_Aim of the task_. Among the lines below, copy exactly those from the one with "pose proof (Z.mod_pos_bound" through the one with "b.1 = Z.of_nat k * ceil_div pl nj /\", counting both ends.

Items from a dataset:
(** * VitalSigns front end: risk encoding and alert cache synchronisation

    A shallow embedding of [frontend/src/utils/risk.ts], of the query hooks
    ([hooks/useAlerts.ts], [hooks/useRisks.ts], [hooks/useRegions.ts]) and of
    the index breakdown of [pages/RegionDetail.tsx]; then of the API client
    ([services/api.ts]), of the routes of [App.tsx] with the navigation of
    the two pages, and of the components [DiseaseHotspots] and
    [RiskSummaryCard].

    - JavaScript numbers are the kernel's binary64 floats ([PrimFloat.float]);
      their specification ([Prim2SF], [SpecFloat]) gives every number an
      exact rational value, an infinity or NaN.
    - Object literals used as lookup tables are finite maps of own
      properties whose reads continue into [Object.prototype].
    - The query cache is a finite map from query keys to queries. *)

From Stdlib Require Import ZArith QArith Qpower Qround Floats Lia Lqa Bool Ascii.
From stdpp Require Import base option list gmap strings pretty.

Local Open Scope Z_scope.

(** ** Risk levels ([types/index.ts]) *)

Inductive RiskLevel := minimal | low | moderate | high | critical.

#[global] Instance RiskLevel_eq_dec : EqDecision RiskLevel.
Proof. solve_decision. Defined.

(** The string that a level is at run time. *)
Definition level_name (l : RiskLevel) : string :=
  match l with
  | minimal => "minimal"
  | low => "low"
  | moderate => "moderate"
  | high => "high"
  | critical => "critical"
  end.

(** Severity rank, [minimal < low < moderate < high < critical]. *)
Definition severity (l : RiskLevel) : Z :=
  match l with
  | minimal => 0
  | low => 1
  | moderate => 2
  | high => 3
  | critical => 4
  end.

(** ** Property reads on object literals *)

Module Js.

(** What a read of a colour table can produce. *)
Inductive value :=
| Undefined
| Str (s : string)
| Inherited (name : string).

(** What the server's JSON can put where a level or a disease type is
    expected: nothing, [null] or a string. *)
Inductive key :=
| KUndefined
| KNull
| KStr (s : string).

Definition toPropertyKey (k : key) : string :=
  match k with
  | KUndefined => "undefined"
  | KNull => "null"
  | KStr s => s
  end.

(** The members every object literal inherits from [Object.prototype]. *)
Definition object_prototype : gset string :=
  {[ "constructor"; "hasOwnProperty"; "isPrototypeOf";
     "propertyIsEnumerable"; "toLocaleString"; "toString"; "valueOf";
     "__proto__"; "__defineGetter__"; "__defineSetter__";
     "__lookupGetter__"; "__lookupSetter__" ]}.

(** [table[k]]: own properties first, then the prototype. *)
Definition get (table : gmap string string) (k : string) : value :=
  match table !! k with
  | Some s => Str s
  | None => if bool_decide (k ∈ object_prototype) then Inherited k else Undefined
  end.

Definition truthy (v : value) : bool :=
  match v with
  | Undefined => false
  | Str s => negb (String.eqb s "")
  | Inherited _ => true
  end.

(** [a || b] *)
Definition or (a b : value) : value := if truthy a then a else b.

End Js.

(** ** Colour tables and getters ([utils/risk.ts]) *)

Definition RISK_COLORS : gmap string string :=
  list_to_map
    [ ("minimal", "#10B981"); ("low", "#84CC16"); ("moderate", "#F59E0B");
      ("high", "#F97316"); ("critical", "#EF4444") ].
...
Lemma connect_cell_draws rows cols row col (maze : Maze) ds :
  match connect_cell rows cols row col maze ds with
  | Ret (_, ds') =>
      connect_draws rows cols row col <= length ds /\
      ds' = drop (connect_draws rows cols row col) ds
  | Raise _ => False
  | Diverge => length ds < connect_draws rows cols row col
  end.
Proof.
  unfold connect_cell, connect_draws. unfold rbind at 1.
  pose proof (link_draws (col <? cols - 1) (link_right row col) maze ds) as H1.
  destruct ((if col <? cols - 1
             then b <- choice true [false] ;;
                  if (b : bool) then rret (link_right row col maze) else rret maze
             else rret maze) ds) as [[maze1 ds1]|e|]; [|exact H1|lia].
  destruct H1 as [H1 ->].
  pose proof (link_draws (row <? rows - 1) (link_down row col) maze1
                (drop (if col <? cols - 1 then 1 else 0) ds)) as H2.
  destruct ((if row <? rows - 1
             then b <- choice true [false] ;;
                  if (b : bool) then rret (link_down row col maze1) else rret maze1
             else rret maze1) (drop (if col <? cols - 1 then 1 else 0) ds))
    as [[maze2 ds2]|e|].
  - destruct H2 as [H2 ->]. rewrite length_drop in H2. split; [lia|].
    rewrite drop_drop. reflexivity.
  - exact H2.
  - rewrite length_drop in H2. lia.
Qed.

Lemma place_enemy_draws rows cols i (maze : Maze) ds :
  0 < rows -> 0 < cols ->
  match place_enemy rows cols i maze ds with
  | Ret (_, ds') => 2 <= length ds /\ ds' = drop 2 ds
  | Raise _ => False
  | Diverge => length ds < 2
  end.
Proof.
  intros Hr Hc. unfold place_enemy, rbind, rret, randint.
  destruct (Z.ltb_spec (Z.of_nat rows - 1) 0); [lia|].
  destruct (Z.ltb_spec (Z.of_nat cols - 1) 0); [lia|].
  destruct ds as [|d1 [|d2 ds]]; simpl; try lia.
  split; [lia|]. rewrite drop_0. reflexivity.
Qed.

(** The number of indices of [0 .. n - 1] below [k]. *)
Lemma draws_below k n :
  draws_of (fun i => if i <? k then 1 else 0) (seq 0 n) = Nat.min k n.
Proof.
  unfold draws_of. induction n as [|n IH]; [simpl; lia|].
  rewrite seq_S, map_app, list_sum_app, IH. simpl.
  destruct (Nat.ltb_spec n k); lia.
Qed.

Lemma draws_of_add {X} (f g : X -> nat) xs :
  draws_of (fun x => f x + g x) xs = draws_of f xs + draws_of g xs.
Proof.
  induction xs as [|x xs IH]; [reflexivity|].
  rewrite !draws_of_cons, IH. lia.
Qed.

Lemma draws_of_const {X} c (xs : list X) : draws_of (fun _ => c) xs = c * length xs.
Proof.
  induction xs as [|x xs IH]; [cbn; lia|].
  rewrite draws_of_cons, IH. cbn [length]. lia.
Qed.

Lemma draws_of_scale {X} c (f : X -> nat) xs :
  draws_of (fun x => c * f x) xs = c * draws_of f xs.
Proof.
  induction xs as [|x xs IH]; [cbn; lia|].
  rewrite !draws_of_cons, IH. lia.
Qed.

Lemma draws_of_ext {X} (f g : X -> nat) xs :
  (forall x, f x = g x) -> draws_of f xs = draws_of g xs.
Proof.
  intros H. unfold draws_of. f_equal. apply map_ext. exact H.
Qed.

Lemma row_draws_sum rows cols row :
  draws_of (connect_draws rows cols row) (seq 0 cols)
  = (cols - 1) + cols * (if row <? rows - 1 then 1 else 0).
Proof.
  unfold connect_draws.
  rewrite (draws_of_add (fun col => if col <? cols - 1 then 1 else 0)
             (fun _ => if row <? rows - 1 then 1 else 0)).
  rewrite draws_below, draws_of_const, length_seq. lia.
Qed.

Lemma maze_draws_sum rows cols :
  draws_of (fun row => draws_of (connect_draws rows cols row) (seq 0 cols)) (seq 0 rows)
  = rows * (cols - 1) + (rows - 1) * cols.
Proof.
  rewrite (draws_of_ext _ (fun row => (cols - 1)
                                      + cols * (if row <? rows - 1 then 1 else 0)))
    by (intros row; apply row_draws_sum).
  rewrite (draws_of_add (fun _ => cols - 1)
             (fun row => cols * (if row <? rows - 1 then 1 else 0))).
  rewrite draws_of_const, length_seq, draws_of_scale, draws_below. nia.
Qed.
* * *
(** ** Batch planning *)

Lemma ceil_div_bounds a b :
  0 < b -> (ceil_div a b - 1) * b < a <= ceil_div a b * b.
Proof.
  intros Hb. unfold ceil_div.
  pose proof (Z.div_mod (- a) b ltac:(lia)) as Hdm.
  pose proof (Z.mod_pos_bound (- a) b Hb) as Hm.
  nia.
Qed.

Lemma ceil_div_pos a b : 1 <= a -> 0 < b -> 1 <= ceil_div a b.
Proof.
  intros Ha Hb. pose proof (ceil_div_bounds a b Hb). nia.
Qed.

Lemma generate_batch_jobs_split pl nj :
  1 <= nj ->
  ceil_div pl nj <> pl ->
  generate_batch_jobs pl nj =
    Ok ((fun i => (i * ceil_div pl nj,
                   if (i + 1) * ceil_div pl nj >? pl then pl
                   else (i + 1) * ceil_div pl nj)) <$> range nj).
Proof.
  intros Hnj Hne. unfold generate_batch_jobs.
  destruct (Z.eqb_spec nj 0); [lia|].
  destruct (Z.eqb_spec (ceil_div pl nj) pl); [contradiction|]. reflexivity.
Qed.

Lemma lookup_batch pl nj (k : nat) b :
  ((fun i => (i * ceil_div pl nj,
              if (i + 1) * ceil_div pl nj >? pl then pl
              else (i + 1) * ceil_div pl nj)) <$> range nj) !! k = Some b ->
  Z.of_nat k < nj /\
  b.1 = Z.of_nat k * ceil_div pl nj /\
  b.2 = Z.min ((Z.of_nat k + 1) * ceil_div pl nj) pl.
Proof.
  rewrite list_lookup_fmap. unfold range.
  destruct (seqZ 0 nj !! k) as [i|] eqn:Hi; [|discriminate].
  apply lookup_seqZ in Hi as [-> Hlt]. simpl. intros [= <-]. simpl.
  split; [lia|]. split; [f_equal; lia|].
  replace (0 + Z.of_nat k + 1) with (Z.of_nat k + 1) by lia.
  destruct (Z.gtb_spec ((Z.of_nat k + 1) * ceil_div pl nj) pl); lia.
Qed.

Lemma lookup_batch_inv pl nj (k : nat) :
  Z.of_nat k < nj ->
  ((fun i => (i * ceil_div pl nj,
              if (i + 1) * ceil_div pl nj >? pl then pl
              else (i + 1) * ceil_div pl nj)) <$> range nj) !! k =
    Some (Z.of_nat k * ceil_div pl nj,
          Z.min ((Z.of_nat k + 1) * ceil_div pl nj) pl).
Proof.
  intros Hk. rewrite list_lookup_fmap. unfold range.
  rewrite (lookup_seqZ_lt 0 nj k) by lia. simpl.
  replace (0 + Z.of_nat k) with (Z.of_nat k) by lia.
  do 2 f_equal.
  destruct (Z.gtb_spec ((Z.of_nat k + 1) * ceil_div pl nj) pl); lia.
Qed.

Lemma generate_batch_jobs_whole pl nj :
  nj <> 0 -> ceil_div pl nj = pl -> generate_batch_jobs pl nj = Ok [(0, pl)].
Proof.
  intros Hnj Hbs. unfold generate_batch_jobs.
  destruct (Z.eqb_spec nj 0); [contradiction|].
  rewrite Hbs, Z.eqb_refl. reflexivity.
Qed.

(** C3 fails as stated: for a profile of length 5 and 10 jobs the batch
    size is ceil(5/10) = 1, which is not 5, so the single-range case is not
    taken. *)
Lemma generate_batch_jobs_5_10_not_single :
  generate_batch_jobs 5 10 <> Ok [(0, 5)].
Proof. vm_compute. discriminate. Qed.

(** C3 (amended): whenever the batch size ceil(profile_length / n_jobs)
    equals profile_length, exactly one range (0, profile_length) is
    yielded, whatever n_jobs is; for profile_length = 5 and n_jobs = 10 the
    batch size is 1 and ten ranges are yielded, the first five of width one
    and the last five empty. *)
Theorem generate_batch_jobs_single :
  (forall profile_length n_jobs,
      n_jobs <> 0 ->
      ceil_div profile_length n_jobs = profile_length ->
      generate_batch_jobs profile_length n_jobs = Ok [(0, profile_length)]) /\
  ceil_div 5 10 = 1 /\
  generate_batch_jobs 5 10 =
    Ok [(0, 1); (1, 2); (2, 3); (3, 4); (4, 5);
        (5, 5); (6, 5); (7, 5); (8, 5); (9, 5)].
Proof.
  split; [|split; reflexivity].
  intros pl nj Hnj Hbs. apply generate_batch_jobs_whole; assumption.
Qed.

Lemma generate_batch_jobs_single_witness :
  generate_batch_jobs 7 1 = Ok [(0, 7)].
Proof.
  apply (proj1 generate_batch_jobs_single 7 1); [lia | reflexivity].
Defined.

_Result of the exercise_.
  pose proof (Z.mod_pos_bound (- a) b Hb) as Hm.
  nia.
Qed.

Lemma ceil_div_pos a b : 1 <= a -> 0 < b -> 1 <= ceil_div a b.
Proof.
  intros Ha Hb. pose proof (ceil_div_bounds a b Hb). nia.
Qed.

Lemma generate_batch_jobs_split pl nj :
  1 <= nj ->
  ceil_div pl nj <> pl ->
  generate_batch_jobs pl nj =
    Ok ((fun i => (i * ceil_div pl nj,
                   if (i + 1) * ceil_div pl nj >? pl then pl
                   else (i + 1) * ceil_div pl nj)) <$> range nj).
Proof.
  intros Hnj Hne. unfold generate_batch_jobs.
  destruct (Z.eqb_spec nj 0); [lia|].
  destruct (Z.eqb_spec (ceil_div pl nj) pl); [contradiction|]. reflexivity.
Qed.

Lemma lookup_batch pl nj (k : nat) b :
  ((fun i => (i * ceil_div pl nj,
              if (i + 1) * ceil_div pl nj >? pl then pl
              else (i + 1) * ceil_div pl nj)) <$> range nj) !! k = Some b ->
  Z.of_nat k < nj /\
  b.1 = Z.of_nat k * ceil_div pl nj /\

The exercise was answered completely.